Tibetan nun Yeshi Khando is believed to have died after setting herself on fire earlier this week to protest Chinese rule in the Himalayan region and express support for the Dalai Lama. Khando is the 138th Tibetan to perform this form of self-immolation protest since 2009.
On Wednesday morning, the 47-year-old Tibetan woman, a Buddhist nun from Ngangang Nunnery, visited Kardze Monastery before carrying out her protest in Kubumshab, near a police station in Kardze County, Sichuan Province.
Khando walked around the monastery in Kardze making a prayer commonly practiced in Tibetan Buddhism before setting herself ablaze near the local police station, according to reports by the British-based Free Tibet group, the International Campaign for Tibet (ICT) and Radio Free Asia (RFA).
In her three appeals, the woman called for “the return of the Dalai Lama,” the exiled spiritual master of Tibet, for his “long life” and for “freedom for Tibet.” Those present do not believe the woman could have survived. Her body was quickly taken away by security forces, and her family was summoned by the police.
According to a local source, “Not long after she set her body on fire, she fell to the ground, and then police arrived and carried her body away in a vehicle.”
“The relatives approached the authorities for the body but they were not given the custody of her body. Those who witnessed the scene are almost certain that she did not survive the fiery protest,” the source added.
The exiled Central Tibetan Administration reported that Chinese security forces had seized the nun’s body, but expressed uncertainty about whether she had died.
“Chinese authorities have summoned (her) family to the police station on 9 April to inform them that she has died. However, they refused to hand over her body to the family members. So, it’s quite difficult to ascertain whether she is dead or alive,” said the report.
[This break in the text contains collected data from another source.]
(* ===== verification/Layouts.v ===== *)
(** * Layouts: boards the witnesses evaluate on

    The store receives its layout from the UI ([setboardState]); the
    repository does not ship it under src/. This file builds layouts as
    the UI does, one row of [(type, value)] pairs per grid row, ids by
    the row-major formula, every cell free, and a 6 x 9 calendar board
    with the 12 months, the 7 weekdays, the dates 1-31 and four blocked
    cells. *)

From S2P Require Import Prelude Cells.

Open Scope Z_scope.

Definition mk_cell (r c : Z) (ty v : string) : Cell.t :=
  Cell.mk (cell_index r c) None None ty v r c None None false None.

Fixpoint mk_row (r c : Z) (row : list (string * string)) : Board :=
  match row with
  | [] => []
  | (ty, v) :: row' => mk_cell r c ty v :: mk_row r (c + 1) row'
  end.

Fixpoint mk_layout_from (r : Z) (rows : list (list (string * string))) : Board :=
  match rows with
  | [] => []
  | row :: rows' => mk_row r 0 row ++ mk_layout_from (r + 1) rows'
  end.

Definition mk_layout (rows : list (list (string * string))) : Board :=
  mk_layout_from 0 rows.

Definition cells_of (ty : string) (vs : list string) : list (string * string) :=
  (λ v, (ty, v)) <$> vs.

(** The calendar board:
<<
    JAN FEB MAR APR MAY JUN SUN MON TUE
    JUL AUG SEP OCT NOV DEC WED THU FRI
     1   2   3   4   5   6   7   8   9
    10  11  12  13  14  15  16  17  18
    19  20  21  22  23  24  25  26  27
    28  29  30  31  SAT  #   #   #   #
>> *)
Definition calendar_board : Board :=
  mk_layout
    [ cells_of month ["JAN"; "FEB"; "MAR"; "APR"; "MAY"; "JUN"] ++
      cells_of day ["SUN"; "MON"; "TUE"];
      cells_of month ["JUL"; "AUG"; "SEP"; "OCT"; "NOV"; "DEC"] ++
      cells_of day ["WED"; "THU"; "FRI"];
      cells_of date ["1"; "2"; "3"; "4"; "5"; "6"; "7"; "8"; "9"];
      cells_of date ["10"; "11"; "12"; "13"; "14"; "15"; "16"; "17"; "18"];
      cells_of date ["19"; "20"; "21"; "22"; "23"; "24"; "25"; "26"; "27"];
      cells_of date ["28"; "29"; "30"; "31"] ++ cells_of day ["SAT"] ++
      cells_of blocked [EmptyString; EmptyString; EmptyString; EmptyString] ].

Lemma calendar_board_wf : layout_wf calendar_board.
Proof. apply (bool_decide_unpack _). vm_compute. reflexivity. Qed.
(* ===== verification/Legality.v ===== *)
(** * Legality checker: [canPlay] (game.ts, lines 56-70)

    [canPlay(piece, startingCellId)] looks the anchor up by id, returns
    [false] when it is missing, resolves the covered cells and returns
    [false] at the first one that is occupied or blocked. The theorems
    characterise the result over the shape's offsets (so that an offset
    whose id names no cell is visibly ignored), show that an occupied or
    blocked anchor is refused when the shape's top-left entry is [1], and
    exhibit the boards on which the permissive policy of the code shows. *)

From S2P Require Import Prelude Cells Layouts Coverage.
Import Coverage.

Open Scope Z_scope.

Module Legality.

(** [cell.isOccupied === true || cell.type === 'blocked'] (line 64). *)
Definition cell_blocks (cell : Cell.t) : bool :=
  (Cell.isOccupied cell === true) || (Cell.type cell === blocked).

(** [for (const cell of occupiedCells) { if (...) return false }
    return true] (lines 63-69). *)
Fixpoint all_free (occupiedCells : list Cell.t) : bool :=
  match occupiedCells with
  | [] => true
  | cell :: rest => if cell_blocks cell then false else all_free rest
  end.

Definition canPlay (boardState : Board) (piece : Piece.t) (startingCellId : Z) : bool :=
  match find_by_id boardState startingCellId with
  | None => false
  | Some anchorCell =>
      all_free (findOccupiedCells (Piece.shape piece) boardState anchorCell)
  end.

(** A cell a piece may cover: free and not blocked. *)
Definition cell_free (cell : Cell.t) : Prop :=
  Cell.isOccupied cell = false ∧ Cell.type cell ≠ blocked.

(** ** Lemmas *)

Lemma cell_blocks_false cell : cell_blocks cell = false ↔ cell_free cell.
Proof.
  unfold cell_blocks, cell_free. rewrite orb_false_iff, !js_strict_eq_false.
  destruct (Cell.isOccupied cell); naive_solver.
Qed.

Lemma all_free_true cells : all_free cells = true ↔ ∀ cell, cell ∈ cells → cell_free cell.
Proof.
  induction cells as [|cell cells IH]; simpl; [set_solver|].
  destruct (cell_blocks cell) eqn:Hb.
  - split; [done|]. intros Hall.
    assert (cell_free cell) as Hf%cell_blocks_false by (apply Hall; set_solver).
    congruence.
  - rewrite IH. apply cell_blocks_false in Hb. set_solver.
Qed.

#[export] Hint Resolve -> all_free_true : calendar.

Lemma canPlay_true board piece k :
  canPlay board piece k = true ↔
  ∃ a, find_by_id board k = Some a ∧
       ∀ cell, cell ∈ findOccupiedCells (Piece.shape piece) board a → cell_free cell.
Proof.
  unfold canPlay. destruct (find_by_id board k) as [a|]; [|naive_solver].
  rewrite all_free_true. naive_solver.
Qed.

(** The anchor itself is covered when the top-left entry of the shape is
    [1]: on a well-formed layout, offset [(0, 0)] resolves to it. *)
Lemma anchor_covered board shape row a :
  layout_wf board → a ∈ board → shape !! 0%nat = Some (1 :: row) →
  a ∈ findOccupiedCells shape board a.
Proof.
  intros Hwf Ha Hrow. apply elem_of_findOccupiedCells. exists (0, 0). split.
  - apply elem_of_shape_offsets. exists 0%nat, 0%nat, (1 :: row). done.
  - apply offset_id_cell; [done|done|simpl; lia|simpl; lia].
Qed.

(** ** Properties *)

(** C7: [canPlay] holds exactly when the anchor id names a cell and every
    [1] entry of the shape whose formula id names a cell names a free,
    non-blocked one. Entries whose id names no cell are not looked at:
    this is the permissive off-grid policy of the code. *)
Theorem canPlay_spec board piece k :
  canPlay board piece k = true ↔
  ∃ a, find_by_id board k = Some a ∧
       ∀ o cell, o ∈ shape_offsets (Piece.shape piece) →
         find_by_id board (offset_id (Cell.rowIndex a) (Cell.colIndex a) o) = Some cell →
         cell_free cell.
Proof.
  rewrite canPlay_true. setoid_rewrite elem_of_findOccupiedCells. naive_solver.
Qed.

(** C21: on a well-formed layout, a piece whose shape starts with a [1]
    cannot be played on an anchor that is occupied or blocked. *)
Theorem canPlay_occupied_anchor board piece k a row :
  layout_wf board → find_by_id board k = Some a →
  Piece.shape piece !! 0%nat = Some (1 :: row) →
  ¬ cell_free a →
  canPlay board piece k = false.
Proof.
  intros Hwf Hk Hrow Hocc. apply not_true_iff_false. intros (a' & Ha' & Hfree)%canPlay_true.
  rewrite Hk in Ha'. injection Ha' as <-.
  apply find_by_id_Some in Hk as [Ha _].
  by eapply Hocc, Hfree, anchor_covered.
Qed.

Lemma canPlay_occupied_anchor_witness :
  let board := mark_ids true (Some 7) [1] calendar_board in
  let a := set_occupancy true (Some 7) (mk_cell 0 0 month "JAN") in
  (layout_wf board ∧ find_by_id board 1 = Some a ∧
   Piece.shape (Piece.mk 1 [[1; 1]] None) !! 0%nat = Some [1; 1] ∧ ¬ cell_free a) ∧
  canPlay board (Piece.mk 1 [[1; 1]] None) 1 = false.
Proof.
  intros board a.
  assert (layout_wf board ∧ find_by_id board 1 = Some a ∧
          Piece.shape (Piece.mk 1 [[1; 1]] None) !! 0%nat = Some [1; 1] ∧ ¬ cell_free a)
    as (H1 & H2 & H3 & H4).
  { split_and!.
    - eapply layout_wf_skeleton; [symmetry; apply skeleton_mark_ids|apply calendar_board_wf].
    - vm_compute. reflexivity.
    - reflexivity.
    - intros [Hocc _]. discriminate Hocc. }
  split; [done|]. exact (canPlay_occupied_anchor board _ 1 a [1] H1 H2 H3 H4).
Defined.

(** The guard of the code is on the covered cells, not on the anchor:
    an L-shaped piece whose top-left entry is [0], anchored on the
    occupied [JAN] cell, is reported playable. *)
Theorem canPlay_accepts_occupied_anchor :
  Cell.isOccupied (set_occupancy true (Some 7) (mk_cell 0 0 month "JAN")) = true ∧
  find_by_id (mark_ids true (Some 7) [1] calendar_board) 1 =
    Some (set_occupancy true (Some 7) (mk_cell 0 0 month "JAN")) ∧
  canPlay (mark_ids true (Some 7) [1] calendar_board) (Piece.mk 2 [[0; 1]; [1; 1]] None) 1 = true.
Proof. split_and!; vm_compute; reflexivity. Qed.

(** A piece hanging below the last row is legal: the vertical domino
    anchored on the date [28] in the last row covers one cell of its
    two, and [canPlay] accepts it. *)
Theorem canPlay_accepts_partial_coverage :
  canPlay calendar_board (Piece.mk 3 [[1]; [1]] None) 46 = true ∧
  length (findOccupiedCells [[1]; [1]] calendar_board (mk_cell 5 0 date "28")) = 1%nat ∧
  shape_area [[1]; [1]] = 2%nat.
Proof. split_and!; vm_compute; reflexivity. Qed.

(** ** [canPlay] reads only the covered cells *)

(** The resolver reads the cells only through [find]: marking cells
    marks the cells it returns, and the anchor counts only by its row and
    column. *)
Lemma findOccupiedCells_mark_ids occ pid ids shape board a a' :
  Cell.rowIndex a' = Cell.rowIndex a → Cell.colIndex a' = Cell.colIndex a →
  findOccupiedCells shape (mark_ids occ pid ids board) a' =
  mark_ids occ pid ids (findOccupiedCells shape board a).
Proof.
  intros Hr Hc. rewrite !findOccupiedCells_spec, Hr, Hc.
  unfold mark_ids at 2. rewrite <- omap_fmap_result.
  induction (covered_ids shape (Cell.rowIndex a) (Cell.colIndex a)) as [|k ks IH]; [done|].
  rewrite !omap_cons, find_by_id_mark_ids. cbn beta.
  destruct (find_by_id board k); simpl; by rewrite IH.
Qed.

(** C22: [canPlay] reads only the cells the piece covers: occupying or
    freeing any cells the piece anchored at [k] does not cover (the
    anchor itself, when the shape's top-left entry is [0]) never changes
    its answer. So a piece can be played on an occupied anchor, against
    Scenario B of §8. *)
Theorem canPlay_reads_covered_only board piece k a occ pid ids :
  find_by_id board k = Some a →
  (∀ c, c ∈ findOccupiedCells (Piece.shape piece) board a → Cell.id c ∉ ids) →
  canPlay (mark_ids occ pid ids board) piece k = canPlay board piece k.
Proof.
  intros Ha Hcov. unfold canPlay. rewrite find_by_id_mark_ids, Ha. simpl.
  rewrite (findOccupiedCells_mark_ids _ _ _ _ _ a)
    by (case_bool_decide; reflexivity).
  by rewrite mark_ids_not_elem_of.
Qed.

Lemma canPlay_reads_covered_only_witness :
  canPlay (mark_ids true (Some 7) [1] calendar_board) (Piece.mk 2 [[0; 1]; [1; 1]] None) 1 =
  canPlay calendar_board (Piece.mk 2 [[0; 1]; [1; 1]] None) 1.
Proof.
  apply (canPlay_reads_covered_only _ _ _ (mk_cell 0 0 month "JAN")); [vm_compute; reflexivity|].
  apply Forall_forall. vm_decide.
Defined.

End Legality.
The ruling Communist party has responded by cracking down on Buddhist monasteries and setting up a series of requirements to test their party loyalty.
The region’s party chief, Chen Quanguo, said that Buddhist monks and nuns would be evaluated for their “patriotism,” and national flags would be installed in monasteries to strengthen ideological control in the region.
The Communist party will perform “assessment activities” to ensure “model harmonious monasteries,” as well as “patriotic, law-abiding monks and nuns,” Quanguo wrote in the People’s Daily newspaper.
The drive would seek to make the monks and nuns “feel the warmth and care of the Party and government,” Chen said.